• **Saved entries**
★ ★ ★ ★ ★
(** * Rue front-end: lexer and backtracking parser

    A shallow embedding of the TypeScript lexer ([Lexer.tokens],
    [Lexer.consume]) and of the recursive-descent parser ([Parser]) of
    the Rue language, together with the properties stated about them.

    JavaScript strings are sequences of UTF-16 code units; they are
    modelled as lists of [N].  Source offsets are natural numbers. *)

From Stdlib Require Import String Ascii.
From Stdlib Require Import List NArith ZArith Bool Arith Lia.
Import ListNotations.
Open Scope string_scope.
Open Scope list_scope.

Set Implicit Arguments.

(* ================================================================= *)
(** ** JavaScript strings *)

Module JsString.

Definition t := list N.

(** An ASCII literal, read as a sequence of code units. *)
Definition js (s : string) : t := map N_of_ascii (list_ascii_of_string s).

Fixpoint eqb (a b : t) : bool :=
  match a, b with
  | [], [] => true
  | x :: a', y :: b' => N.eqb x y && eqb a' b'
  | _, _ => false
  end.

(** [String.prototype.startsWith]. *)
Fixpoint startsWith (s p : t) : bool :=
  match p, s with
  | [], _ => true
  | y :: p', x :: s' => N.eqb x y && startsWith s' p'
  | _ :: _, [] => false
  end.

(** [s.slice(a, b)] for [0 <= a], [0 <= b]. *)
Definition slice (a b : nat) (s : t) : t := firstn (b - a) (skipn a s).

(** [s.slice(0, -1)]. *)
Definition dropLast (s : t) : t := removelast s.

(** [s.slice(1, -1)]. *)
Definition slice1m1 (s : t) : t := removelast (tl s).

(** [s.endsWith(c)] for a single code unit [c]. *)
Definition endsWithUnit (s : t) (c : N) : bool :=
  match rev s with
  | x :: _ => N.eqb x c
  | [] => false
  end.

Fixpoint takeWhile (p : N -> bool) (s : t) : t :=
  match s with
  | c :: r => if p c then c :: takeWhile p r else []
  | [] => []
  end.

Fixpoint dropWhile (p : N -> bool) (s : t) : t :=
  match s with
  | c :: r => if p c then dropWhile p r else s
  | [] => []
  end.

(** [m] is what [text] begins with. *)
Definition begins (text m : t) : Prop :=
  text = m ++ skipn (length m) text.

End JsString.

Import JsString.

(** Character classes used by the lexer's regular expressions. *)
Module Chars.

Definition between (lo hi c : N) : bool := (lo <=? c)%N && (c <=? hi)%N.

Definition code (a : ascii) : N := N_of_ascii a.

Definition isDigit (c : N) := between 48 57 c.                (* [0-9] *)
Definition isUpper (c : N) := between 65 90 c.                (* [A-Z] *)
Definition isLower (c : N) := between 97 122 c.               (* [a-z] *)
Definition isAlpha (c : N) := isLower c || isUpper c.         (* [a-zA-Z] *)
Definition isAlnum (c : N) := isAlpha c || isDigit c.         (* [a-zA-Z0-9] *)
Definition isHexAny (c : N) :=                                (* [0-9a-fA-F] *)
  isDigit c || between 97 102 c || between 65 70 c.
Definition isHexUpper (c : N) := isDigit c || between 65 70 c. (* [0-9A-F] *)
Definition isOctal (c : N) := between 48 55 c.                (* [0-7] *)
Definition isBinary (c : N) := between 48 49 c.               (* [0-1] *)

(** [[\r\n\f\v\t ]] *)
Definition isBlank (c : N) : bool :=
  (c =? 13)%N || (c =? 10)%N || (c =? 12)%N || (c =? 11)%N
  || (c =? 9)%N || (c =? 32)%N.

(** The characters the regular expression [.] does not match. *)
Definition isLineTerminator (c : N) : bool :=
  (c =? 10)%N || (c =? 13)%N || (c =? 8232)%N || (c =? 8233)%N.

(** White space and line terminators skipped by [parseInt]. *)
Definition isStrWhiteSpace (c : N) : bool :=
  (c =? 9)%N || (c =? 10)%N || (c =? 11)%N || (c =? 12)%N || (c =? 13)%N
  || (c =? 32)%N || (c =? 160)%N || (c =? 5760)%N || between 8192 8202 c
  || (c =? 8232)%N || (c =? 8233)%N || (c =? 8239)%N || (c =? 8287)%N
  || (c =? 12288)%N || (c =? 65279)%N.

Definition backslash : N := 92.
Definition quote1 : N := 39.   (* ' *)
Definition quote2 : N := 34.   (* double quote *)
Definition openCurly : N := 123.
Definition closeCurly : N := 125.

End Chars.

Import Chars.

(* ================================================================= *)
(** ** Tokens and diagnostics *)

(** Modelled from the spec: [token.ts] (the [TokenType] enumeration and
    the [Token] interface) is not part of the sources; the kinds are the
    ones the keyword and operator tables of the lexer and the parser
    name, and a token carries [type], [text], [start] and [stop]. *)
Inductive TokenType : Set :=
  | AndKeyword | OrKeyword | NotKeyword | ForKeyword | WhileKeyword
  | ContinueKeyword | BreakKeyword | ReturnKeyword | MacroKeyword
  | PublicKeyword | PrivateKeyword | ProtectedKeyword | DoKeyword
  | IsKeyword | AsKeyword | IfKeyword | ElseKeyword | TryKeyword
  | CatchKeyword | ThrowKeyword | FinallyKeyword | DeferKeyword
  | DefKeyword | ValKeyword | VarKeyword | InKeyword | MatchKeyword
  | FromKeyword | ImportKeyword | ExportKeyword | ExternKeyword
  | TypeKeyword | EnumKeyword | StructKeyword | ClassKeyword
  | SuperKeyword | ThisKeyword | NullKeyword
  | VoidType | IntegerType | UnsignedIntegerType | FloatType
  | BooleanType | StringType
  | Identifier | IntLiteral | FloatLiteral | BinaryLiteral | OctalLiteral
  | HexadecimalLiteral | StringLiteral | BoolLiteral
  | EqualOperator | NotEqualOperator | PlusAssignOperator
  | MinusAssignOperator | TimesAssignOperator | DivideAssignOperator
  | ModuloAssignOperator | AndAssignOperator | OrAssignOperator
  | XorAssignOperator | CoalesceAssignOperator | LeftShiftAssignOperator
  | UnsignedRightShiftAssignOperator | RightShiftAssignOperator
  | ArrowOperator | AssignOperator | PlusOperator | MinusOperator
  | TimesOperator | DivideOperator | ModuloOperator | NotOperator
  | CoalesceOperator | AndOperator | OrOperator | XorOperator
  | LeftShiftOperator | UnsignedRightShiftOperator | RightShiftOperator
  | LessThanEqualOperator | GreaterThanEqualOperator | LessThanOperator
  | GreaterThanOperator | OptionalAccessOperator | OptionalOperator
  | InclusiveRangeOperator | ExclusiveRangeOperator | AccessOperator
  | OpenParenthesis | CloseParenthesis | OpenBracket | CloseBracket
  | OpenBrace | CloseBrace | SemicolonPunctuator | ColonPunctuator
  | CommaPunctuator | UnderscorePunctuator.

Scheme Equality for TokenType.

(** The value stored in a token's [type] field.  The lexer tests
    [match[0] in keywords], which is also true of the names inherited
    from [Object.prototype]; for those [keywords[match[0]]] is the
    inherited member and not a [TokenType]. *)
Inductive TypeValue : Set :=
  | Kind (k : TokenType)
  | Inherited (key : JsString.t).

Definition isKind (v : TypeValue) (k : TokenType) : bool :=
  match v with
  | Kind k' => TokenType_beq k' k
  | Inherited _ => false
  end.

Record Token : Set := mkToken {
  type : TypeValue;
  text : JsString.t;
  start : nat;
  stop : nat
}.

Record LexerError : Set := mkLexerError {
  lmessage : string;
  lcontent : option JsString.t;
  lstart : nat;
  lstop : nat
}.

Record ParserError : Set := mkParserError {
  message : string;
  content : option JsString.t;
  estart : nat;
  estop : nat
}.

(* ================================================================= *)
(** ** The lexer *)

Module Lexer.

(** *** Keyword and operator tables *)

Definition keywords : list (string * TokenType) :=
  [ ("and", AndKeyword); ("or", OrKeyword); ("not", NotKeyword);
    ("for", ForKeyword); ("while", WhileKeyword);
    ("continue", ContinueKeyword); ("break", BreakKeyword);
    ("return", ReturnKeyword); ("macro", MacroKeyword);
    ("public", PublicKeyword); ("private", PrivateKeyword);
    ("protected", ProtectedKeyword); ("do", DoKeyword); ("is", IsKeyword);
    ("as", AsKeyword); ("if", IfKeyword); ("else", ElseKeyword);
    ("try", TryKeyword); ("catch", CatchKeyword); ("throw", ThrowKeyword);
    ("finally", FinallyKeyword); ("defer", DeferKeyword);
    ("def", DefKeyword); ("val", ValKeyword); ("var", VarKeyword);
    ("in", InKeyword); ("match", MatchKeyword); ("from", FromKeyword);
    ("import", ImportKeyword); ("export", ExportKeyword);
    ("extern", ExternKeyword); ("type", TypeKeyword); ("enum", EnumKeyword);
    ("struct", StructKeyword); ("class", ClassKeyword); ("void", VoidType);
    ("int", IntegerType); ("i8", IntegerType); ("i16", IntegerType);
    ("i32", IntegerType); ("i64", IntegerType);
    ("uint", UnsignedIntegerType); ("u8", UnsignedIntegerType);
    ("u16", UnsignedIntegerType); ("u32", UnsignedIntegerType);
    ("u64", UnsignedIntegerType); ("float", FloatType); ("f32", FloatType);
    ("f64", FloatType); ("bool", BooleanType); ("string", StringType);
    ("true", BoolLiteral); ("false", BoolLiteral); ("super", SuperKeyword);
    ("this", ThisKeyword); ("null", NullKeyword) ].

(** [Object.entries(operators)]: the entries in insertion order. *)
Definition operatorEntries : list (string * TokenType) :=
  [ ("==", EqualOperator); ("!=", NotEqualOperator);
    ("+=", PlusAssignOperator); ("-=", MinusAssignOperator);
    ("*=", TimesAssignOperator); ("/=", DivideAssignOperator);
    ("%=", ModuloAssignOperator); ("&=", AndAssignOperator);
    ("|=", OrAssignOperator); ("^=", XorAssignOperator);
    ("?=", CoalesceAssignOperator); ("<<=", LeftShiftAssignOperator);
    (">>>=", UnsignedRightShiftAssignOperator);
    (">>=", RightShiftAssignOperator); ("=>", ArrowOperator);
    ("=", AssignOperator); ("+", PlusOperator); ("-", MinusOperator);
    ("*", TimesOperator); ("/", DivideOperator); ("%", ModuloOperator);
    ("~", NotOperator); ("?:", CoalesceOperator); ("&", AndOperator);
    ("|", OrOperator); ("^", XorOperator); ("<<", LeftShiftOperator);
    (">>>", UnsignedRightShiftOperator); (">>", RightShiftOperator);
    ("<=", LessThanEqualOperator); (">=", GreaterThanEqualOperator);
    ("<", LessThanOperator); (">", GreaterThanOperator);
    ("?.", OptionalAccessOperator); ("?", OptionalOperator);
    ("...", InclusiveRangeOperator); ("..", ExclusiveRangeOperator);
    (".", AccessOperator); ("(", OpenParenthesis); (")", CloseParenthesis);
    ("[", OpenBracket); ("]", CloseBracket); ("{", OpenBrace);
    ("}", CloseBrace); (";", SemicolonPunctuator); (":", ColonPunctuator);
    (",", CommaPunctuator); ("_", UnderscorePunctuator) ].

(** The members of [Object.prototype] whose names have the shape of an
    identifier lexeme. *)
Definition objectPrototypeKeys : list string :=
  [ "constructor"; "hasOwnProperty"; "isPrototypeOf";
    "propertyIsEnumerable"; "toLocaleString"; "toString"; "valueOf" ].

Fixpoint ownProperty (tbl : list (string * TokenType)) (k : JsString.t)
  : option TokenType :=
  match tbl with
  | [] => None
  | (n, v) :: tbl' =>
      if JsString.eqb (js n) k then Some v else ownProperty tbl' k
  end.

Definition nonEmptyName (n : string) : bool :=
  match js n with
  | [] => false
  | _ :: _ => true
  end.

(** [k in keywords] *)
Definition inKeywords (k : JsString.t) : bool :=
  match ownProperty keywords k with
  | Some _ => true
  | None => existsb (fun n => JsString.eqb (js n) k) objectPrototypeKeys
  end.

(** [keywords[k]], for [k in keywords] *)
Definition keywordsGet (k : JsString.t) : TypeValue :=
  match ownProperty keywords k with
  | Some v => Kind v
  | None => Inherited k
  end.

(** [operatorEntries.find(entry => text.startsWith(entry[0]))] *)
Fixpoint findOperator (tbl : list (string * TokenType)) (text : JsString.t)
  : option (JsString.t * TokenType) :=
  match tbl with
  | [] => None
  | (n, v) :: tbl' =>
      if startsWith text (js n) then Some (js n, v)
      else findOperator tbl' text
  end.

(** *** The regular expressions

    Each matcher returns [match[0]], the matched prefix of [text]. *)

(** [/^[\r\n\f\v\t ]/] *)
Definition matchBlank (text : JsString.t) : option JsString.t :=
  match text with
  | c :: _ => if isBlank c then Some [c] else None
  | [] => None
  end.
★ ★ ★ ★ ★
• **Problem**
An exact copy of the lines above between the line holding "Definition isStrWhiteSpace (c" and the line holding "Definition openCurly : N := 123.", inclusive, is the whole answer.

• **The answer**
Definition isStrWhiteSpace (c : N) : bool :=
  (c =? 9)%N || (c =? 10)%N || (c =? 11)%N || (c =? 12)%N || (c =? 13)%N
  || (c =? 32)%N || (c =? 160)%N || (c =? 5760)%N || between 8192 8202 c
  || (c =? 8232)%N || (c =? 8233)%N || (c =? 8239)%N || (c =? 8287)%N
  || (c =? 12288)%N || (c =? 65279)%N.

Definition backslash : N := 92.
Definition quote1 : N := 39.   (* ' *)
Definition quote2 : N := 34.   (* double quote *)
Definition openCurly : N := 123.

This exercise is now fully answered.